One of the proposals would have split the area around Patton Boulevard at the boundary between North and Larson Heights. Dave Balcom, the district's director of business and operations, said the boundary committee did look at that. But there's a lot of movement among families along Patton, with kids moving frequently from North to Larson Heights. District officials thought that kind of movement would be more of a problem when it came to middle school, he said.

Endeavor will have a STEM (science, technology, engineering, math) focus in electives, Balcom said; its core curriculum will be the same as the two existing middle schools. It will have an AVID program, which is designed to help kids get ready for post-secondary education, he said, even if they haven't thought about college or trade school previously.

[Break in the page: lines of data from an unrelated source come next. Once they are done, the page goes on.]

(* ===== verification/XdrStream.v ===== *)
(** * XDR streams (libntirpc [ntirpc/rpc/xdr.h], [src/xdr_mem.c])

    The XDR handle, the inline unit accessors of [xdr.h] and the memory stream
    of [xdr_mem.c].  A handle holds one contiguous buffer; pointers into it are
    offsets from [vio_base].  The operations vector [x_ops] is the class
    [xdr_ops], and what a stream promises to the filters that use it are the
    classes [XdrSource] (decoding) and [XdrSink] (encoding), which the memory
    stream implements. *)
From S2P Require Import Prelude.

Open Scope Z_scope.
Open Scope dnfs_scope.

(** ** The handle *)

Inductive xdr_op := XDR_ENCODE | XDR_DECODE | XDR_FREE.

#[global] Instance xdr_op_eq_dec : EqDecision xdr_op.
Proof. solve_decision. Defined.

Definition BYTES_PER_XDR_UNIT : nat := 4.
Definition XDR_TRUE : Z := 1.
Definition XDR_FALSE : Z := 0.

(** What the server hangs on [x_public]: [struct nfs_request_lookahead]. *)
Record nfs_request_lookahead := mk_lookahead {
  lk_flags : Z;
  lk_read : Z;
  lk_write : Z }.
#[global] Instance eta_lookahead : RecEta nfs_request_lookahead :=
  fun r => mk_lookahead (lk_flags r) (lk_read r) (lk_write r).

(** [XDR]: [x_priv] is what the stream implementation keeps beside the current
    buffer (nothing for a memory stream). *)
Record XDR (P : Type) := mkXDR {
  x_op : xdr_op;
  x_public : option nfs_request_lookahead;
  x_buf : list byte;
  x_data : nat;
  vio_head : nat;
  vio_tail : nat;
  vio_wrap : nat;
  x_priv : P }.
Arguments mkXDR {P}.
Arguments x_op {P}.
Arguments x_public {P}.
Arguments x_buf {P}.
Arguments x_data {P}.
Arguments vio_head {P}.
Arguments vio_tail {P}.
Arguments vio_wrap {P}.
Arguments x_priv {P}.
#[global] Instance eta_XDR P : RecEta (XDR P) :=
  fun r => mkXDR (x_op r) (x_public r) (x_buf r) (x_data r) (vio_head r) (vio_tail r)
                 (vio_wrap r) (x_priv r).

(** [memcpy] into the buffer at offset [off]. *)
Definition splice (off : nat) (bs buf : list byte) : list byte :=
  take off buf ++ bs ++ drop (off + length bs) buf.

(** The bytes at [off .. off + n). *)
Definition slice (off n : nat) (buf : list byte) : list byte := take n (drop off buf).

(** [struct xdr_ops], the operations the filters reach. *)
Class xdr_ops (P : Type) := {
  x_getunit : XDR P -> option Z * XDR P;
  x_putunit : XDR P -> Z -> bool * XDR P;
  x_getbytes : XDR P -> nat -> option (list byte) * XDR P;
  x_putbytes : XDR P -> list byte -> bool * XDR P }.

(** ** Inline accessors of [xdr.h] *)

Section Inline.
  Context {P : Type} `{xdr_ops P}.

Definition xdr_size_inline (xs : XDR P) : nat := vio_wrap xs - x_data xs.

Definition xdr_tail_update (xs : XDR P) : XDR P :=
  if decide (vio_tail xs < x_data xs)%nat then xs <| vio_tail := x_data xs |> else xs.

(** The fast path zero-extends, the slow path sign-extends. *)
Definition xdr_getlong (xs : XDR P) : option Z * XDR P :=
  let future := (x_data xs + 4)%nat in
  if decide (future <= vio_tail xs)%nat
  then (Some (be32_val (slice (x_data xs) 4 (x_buf xs))), xs <| x_data := future |>)
  else
    let '(b, xs') := x_getunit xs in
    (match b with Some u => Some (i32 u) | None => None end, xs').

Definition xdr_putlong (xs : XDR P) (l : Z) : bool * XDR P :=
  let future := (x_data xs + 4)%nat in
  if decide (future <= vio_wrap xs)%nat
  then (true, xs <| x_buf := splice (x_data xs) (be32 (i32 l)) (x_buf xs) |>
                 <| x_data := future |>)
  else x_putunit xs (u32 l).

Definition xdr_getuint32 (xs : XDR P) : option Z * XDR P :=
  let future := (x_data xs + 4)%nat in
  if decide (future <= vio_tail xs)%nat
  then (Some (be32_val (slice (x_data xs) 4 (x_buf xs))), xs <| x_data := future |>)
  else x_getunit xs.

Definition xdr_putuint32 (xs : XDR P) (v : Z) : bool * XDR P :=
  let future := (x_data xs + 4)%nat in
  if decide (future <= vio_wrap xs)%nat
  then (true, xs <| x_buf := splice (x_data xs) (be32 v) (x_buf xs) |>
                 <| x_data := future |>)
  else x_putunit xs v.

Definition xdr_getint32 (xs : XDR P) : option Z * XDR P :=
  let '(u, xs') := xdr_getuint32 xs in
  (match u with Some v => Some (i32 v) | None => None end, xs').

Definition xdr_putint32 (xs : XDR P) (v : Z) : bool * XDR P := xdr_putuint32 xs (u32 v).

Definition xdr_getenum (xs : XDR P) : option Z * XDR P := xdr_getint32 xs.

Definition xdr_putenum (xs : XDR P) (v : Z) : bool * XDR P := xdr_putint32 xs v.

Definition xdr_getbool (xs : XDR P) : option Z * XDR P :=
  let '(lv, xs') := xdr_getint32 xs in
  match lv with
  | None => (None, xs')
  | Some v => (Some (if decide (v = 0) then XDR_FALSE else XDR_TRUE), xs')
  end.

Definition xdr_putbool (xs : XDR P) (v : Z) : bool * XDR P :=
  xdr_putint32 xs (if decide (v = 0) then XDR_FALSE else XDR_TRUE).

(** [count] bytes of the current buffer at once; the result is the offset at
    which they start. *)
Definition xdr_inline_decode (xs : XDR P) (count : nat) : option nat * XDR P :=
  let buf := x_data xs in
  let future := (x_data xs + count)%nat in
  if decide (future <= vio_tail xs)%nat then (Some buf, xs <| x_data := future |>) else (None, xs).

Definition xdr_inline_encode (xs : XDR P) (count : nat) : option nat * XDR P :=
  let buf := x_data xs in
  let future := (x_data xs + count)%nat in
  if decide (future <= vio_wrap xs)%nat
  then (Some buf, xdr_tail_update (xs <| x_data := future |>)) else (None, xs).

End Inline.

(** ** The memory stream *)

(** [xdrmem_ncreate]: [aligned] is the test on the address; an unaligned buffer
    and an operation that is neither encode nor decode abort. *)
Definition xdrmem_ncreate (buf : list byte) (aligned : bool) (op : xdr_op) : option (XDR unit) :=
  let size := length buf in
  if negb aligned then None
  else
    match op with
    | XDR_ENCODE => Some (mkXDR op None buf 0 0 0 size tt)
    | XDR_DECODE => Some (mkXDR op None buf 0 0 size size tt)
    | XDR_FREE => None
    end.

Definition xdrmem_getunit (xs : XDR unit) : option Z * XDR unit := (None, xs).

Definition xdrmem_putunit (xs : XDR unit) (v : Z) : bool * XDR unit := (false, xs).

Definition xdrmem_getbytes (xs : XDR unit) (len : nat) : option (list byte) * XDR unit :=
  let future := (x_data xs + len)%nat in
  if decide (vio_tail xs < future)%nat then (None, xs)
  else (Some (slice (x_data xs) len (x_buf xs)), xs <| x_data := future |>).

Definition xdrmem_putbytes (xs : XDR unit) (addr : list byte) : bool * XDR unit :=
  let future := (x_data xs + length addr)%nat in
  if decide (vio_wrap xs < future)%nat then (false, xs)
  else (true, xs <| x_buf := splice (x_data xs) addr (x_buf xs) |> <| x_data := future |>).

Definition xdrmem_getpos (xs : XDR unit) : nat * XDR unit :=
  let xs := xdr_tail_update xs in ((x_data xs - vio_head xs)%nat, xs).

Definition xdrmem_setpos (xs : XDR unit) (pos : nat) : bool * XDR unit :=
  let future := (vio_head xs + pos)%nat in
  let xs := xdr_tail_update xs in
  if decide (vio_wrap xs < future)%nat then (false, xs) else (true, xs <| x_data := future |>).

#[global] Instance xdrmem_ops : xdr_ops unit := {|
  x_getunit := xdrmem_getunit;
  x_putunit := xdrmem_putunit;
  x_getbytes := xdrmem_getbytes;
  x_putbytes := xdrmem_putbytes |}.

(** ** What a stream promises to the filters *)

(** No stream operation changes the direction of the handle. *)
Definition stream_frame {P} (xs xs' : XDR P) : Prop := x_op xs' = x_op xs.

Class XdrSource (P : Type) `{xdr_ops P} := {
  src_ok : XDR P -> Prop;
  src_in : XDR P -> list byte;
  src_getuint32 : forall xs v rest,
    src_ok xs -> is_u32 v -> (length rest mod 4 = 0)%nat -> src_in xs = be32 v ++ rest ->
    exists xs', xdr_getuint32 xs = (Some v, xs') /\
      src_ok xs' /\ src_in xs' = rest /\ stream_frame xs xs';
  src_getlong : forall xs v rest,
    src_ok xs -> is_u32 v -> (length rest mod 4 = 0)%nat -> src_in xs = be32 v ++ rest ->
    exists l xs', xdr_getlong xs = (Some l, xs') /\ u32 l = v /\
      src_ok xs' /\ src_in xs' = rest /\ stream_frame xs xs';
  src_getbytes : forall xs bs rest,
    src_ok xs -> src_in xs = bs ++ rest -> bs <> [] ->
    exists xs', x_getbytes xs (length bs) = (Some bs, xs') /\
      src_ok xs' /\ src_in xs' = rest /\ stream_frame xs xs';
  src_getuint32_mono : forall xs r xs',
    src_ok xs -> xdr_getuint32 xs = (r, xs') ->
    src_ok xs' /\ (exists used, src_in xs = used ++ src_in xs') /\ stream_frame xs xs';
  src_getlong_mono : forall xs r xs',
    src_ok xs -> xdr_getlong xs = (r, xs') ->
    src_ok xs' /\ (exists used, src_in xs = used ++ src_in xs') /\ stream_frame xs xs';
  src_getbytes_mono : forall xs n r xs',
    src_ok xs -> x_getbytes xs n = (r, xs') ->
    src_ok xs' /\ (exists used, src_in xs = used ++ src_in xs') /\ stream_frame xs xs';
  src_inline : forall xs n buf xs',
    src_ok xs -> xdr_inline_decode xs n = (Some buf, xs') ->
    src_ok xs' /\ src_in xs = slice buf n (x_buf xs') ++ src_in xs' /\
    length (slice buf n (x_buf xs')) = n /\ stream_frame xs xs';
  src_public : forall xs v, src_ok xs ->
    src_ok (xs <| x_public := v |>) /\ src_in (xs <| x_public := v |>) = src_in xs;
  src_getuint32_sound : forall xs v xs', src_ok xs -> xdr_getuint32 xs = (Some v, xs') ->
    is_u32 v /\ src_in xs = be32 v ++ src_in xs';
  src_getbytes_sound : forall xs n bs xs', src_ok xs -> x_getbytes xs n = (Some bs, xs') ->
    length bs = n /\ src_in xs = bs ++ src_in xs';
  src_bounds : forall xs, src_ok xs -> (x_data xs <= vio_wrap xs <= length (x_buf xs))%nat }.
(* ===== verification/XdrIoq.v ===== *)
(** * XDR streams on I/O queues (libntirpc [src/xdr_ioq.c], [ntirpc/rpc/xdr_ioq.h])

    The stream a transport reads a request from and writes a reply to: a queue
    of buffers.  The handle of [XdrStream] holds the current buffer; [x_priv]
    holds the buffers before and behind it and the counters of the queue.  The
    C code keeps a copy of the current buffer's descriptor in the handle and
    changes both together, so the descriptor is modelled once.  The stream keeps
    the promises of [XdrSource] and [XdrSink]: whatever is proved of the filters
    on the memory stream holds on the queue. *)
From S2P Require Import Prelude XdrStream.

Open Scope Z_scope.
Open Scope dnfs_scope.

Definition UIO_FLAG_NONE : Z := 0x0000.
Definition UIO_FLAG_BUFQ : Z := 0x0001.
Definition UIO_FLAG_FREE : Z := 0x0002.
Definition UIO_FLAG_REALLOC : Z := 0x0010.
Definition UIO_FLAG_REFER : Z := 0x0020.
Definition IOQ_FLAG_NONE : Z := 0x0000.
Definition IOQ_FLAG_BALLOC : Z := 0x00040000.

(** ** The queue *)

(** [struct xdr_ioq_uv]: a buffer with its descriptor [v] (offsets from
    [vio_base]) and the flags of [u]. *)
Record xdr_ioq_uv := mk_uv {
  uv_buf : list byte;
  uv_head : nat;
  uv_tail : nat;
  uv_wrap : nat;
  uv_flags : Z }.
#[global] Instance eta_uv : RecEta xdr_ioq_uv :=
  fun r => mk_uv (uv_buf r) (uv_head r) (uv_tail r) (uv_wrap r) (uv_flags r).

The district has a Choice program, where parents can apply to transfer their children to a school outside their neighborhood. Parents can apply between April 15 and May 15, district superintendent Michelle Price said. District officials already have received inquiries about transferring to Endeavor, due to its STEM focus, Price said.

District policy is to allow parents to transfer students if there's room available at the other school. Parents apply for transfer between April 15 and May 15.

Applications are available at each school building, but not on the district's website, Price said. Applications must be returned to the child's neighborhood school by the deadline.

If there's room for some but not all of the kids who apply for a given school, students are chosen on the basis of a lottery, according to district policies.

Children who are attending the school already or who have siblings at the school are given priority, according to the policy.